▶ [Required work]:
Reproduce every line that appears below, precisely and completely.

▶ [Data to process]:
↓
Lemma valid_index_true {A : Type} (index : Z) (entries : list A) :
  valid_index index entries = true <->
  (0 <= index < Z.of_nat (List.length entries))%Z.
Proof.
  unfold valid_index. rewrite andb_true_iff, Z.leb_le, Z.ltb_lt. tauto.
Qed.

Lemma valid_index_nth {A : Type} (index : Z) (entries : list A) :
  valid_index index entries = true ->
  exists e, nth_error entries (Z.to_nat index) = Some e.
Proof.
  intros H. apply valid_index_true in H.
  destruct (nth_error entries (Z.to_nat index)) as [e|] eqn:E; [eauto|].
  apply nth_error_None in E. lia.
Qed.

Lemma normalized_ticker (raw : string) :
  truthy (upper (strip raw)) = true ->
  upper (upper (strip raw)) = upper (strip raw) /\
  strip (upper (strip raw)) = upper (strip raw) /\
  upper (strip raw) <> "".
Proof.
  intros H. repeat split; [autorewrite with normalise; reflexivity ..|].
  intros E. rewrite E in H. discriminate.
Qed.

(** X12.  A blank ticker (empty after trimming, or absent) is refused by
    [add_thesis] and by [update_thesis] at every index: the state is
    unchanged and nothing is written. *)
Theorem blank_ticker_is_refused (stamp : string) (index : Z)
  (form : ThesisForm) (st : State)
  (Hblank : strip (get (form_ticker form) "") = "") :
  add_thesis stamp form st = (TickerIsRequired, st) /\
  update_thesis index form st = (TickerRequired, st).
Proof.
  unfold add_thesis, update_thesis. rewrite Hblank. split; reflexivity.
Qed.

Lemma blank_ticker_is_refused_witness :
  strip (get (form_ticker (mkThesisForm (Some "   ") (Some "x") None)) "") = ""
  /\
  update_thesis 0 (mkThesisForm (Some "   ") (Some "x") None) sample_state
  = (TickerRequired, sample_state).
Proof.
  assert (Hblank :
    strip (get (form_ticker (mkThesisForm (Some "   ") (Some "x") None)) "")
    = "") by reflexivity.
  split; [exact Hblank|].
  exact (proj2 (blank_ticker_is_refused "2024-03-01 10:00:00" 0
                  (mkThesisForm (Some "   ") (Some "x") None) sample_state
                  Hblank)).
Defined.

Lemma add_thesis_saved (stamp : string) (form : ThesisForm) (st : State) :
  strip (get (form_ticker form) "") <> "" ->
  add_thesis stamp form st =
  (ThesisSaved,
   save_config
     (set_config
        (set_thesis_entries
           (stored_theses st ++
            [mkThesisEntry (upper (strip (get (form_ticker form) "")))
                           (strip (get (form_thesis form) ""))
                           (strip (get (form_trigger form) "")) stamp])
           (config st)) st)).
Proof.
  intros Hticker. unfold add_thesis.
  destruct (truthy (upper (strip (get (form_ticker form) "")))) eqn:E;
    [reflexivity|].
  exfalso. destruct (strip (get (form_ticker form) "")); [congruence|].
  discriminate.
Qed.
↑
▶ [Result of this task]:
Lemma valid_index_true {A : Type} (index : Z) (entries : list A) :
  valid_index index entries = true <->
  (0 <= index < Z.of_nat (List.length entries))%Z.
Proof.
  unfold valid_index. rewrite andb_true_iff, Z.leb_le, Z.ltb_lt. tauto.
Qed.

Lemma valid_index_nth {A : Type} (index : Z) (entries : list A) :
  valid_index index entries = true ->
  exists e, nth_error entries (Z.to_nat index) = Some e.
Proof.
  intros H. apply valid_index_true in H.
  destruct (nth_error entries (Z.to_nat index)) as [e|] eqn:E; [eauto|].
  apply nth_error_None in E. lia.
Qed.

Lemma normalized_ticker (raw : string) :
  truthy (upper (strip raw)) = true ->
  upper (upper (strip raw)) = upper (strip raw) /\
  strip (upper (strip raw)) = upper (strip raw) /\
  upper (strip raw) <> "".
Proof.
  intros H. repeat split; [autorewrite with normalise; reflexivity ..|].
  intros E. rewrite E in H. discriminate.
Qed.

(** X12.  A blank ticker (empty after trimming, or absent) is refused by
    [add_thesis] and by [update_thesis] at every index: the state is
    unchanged and nothing is written. *)
Theorem blank_ticker_is_refused (stamp : string) (index : Z)
  (form : ThesisForm) (st : State)
  (Hblank : strip (get (form_ticker form) "") = "") :
  add_thesis stamp form st = (TickerIsRequired, st) /\
  update_thesis index form st = (TickerRequired, st).
Proof.
  unfold add_thesis, update_thesis. rewrite Hblank. split; reflexivity.
Qed.

Lemma blank_ticker_is_refused_witness :
  strip (get (form_ticker (mkThesisForm (Some "   ") (Some "x") None)) "") = ""
  /\
  update_thesis 0 (mkThesisForm (Some "   ") (Some "x") None) sample_state
  = (TickerRequired, sample_state).
Proof.
  assert (Hblank :
    strip (get (form_ticker (mkThesisForm (Some "   ") (Some "x") None)) "")
    = "") by reflexivity.
  split; [exact Hblank|].
  exact (proj2 (blank_ticker_is_refused "2024-03-01 10:00:00" 0
                  (mkThesisForm (Some "   ") (Some "x") None) sample_state
                  Hblank)).
Defined.

Lemma add_thesis_saved (stamp : string) (form : ThesisForm) (st : State) :
  strip (get (form_ticker form) "") <> "" ->
  add_thesis stamp form st =
  (ThesisSaved,
   save_config
     (set_config
        (set_thesis_entries
           (stored_theses st ++
            [mkThesisEntry (upper (strip (get (form_ticker form) "")))
                           (strip (get (form_thesis form) ""))
                           (strip (get (form_trigger form) "")) stamp])
           (config st)) st)).
Proof.
  intros Hticker. unfold add_thesis.
  destruct (truthy (upper (strip (get (form_ticker form) "")))) eqn:E;
    [reflexivity|].
  exfalso. destruct (strip (get (form_ticker form) "")); [congruence|].
  discriminate.
Qed.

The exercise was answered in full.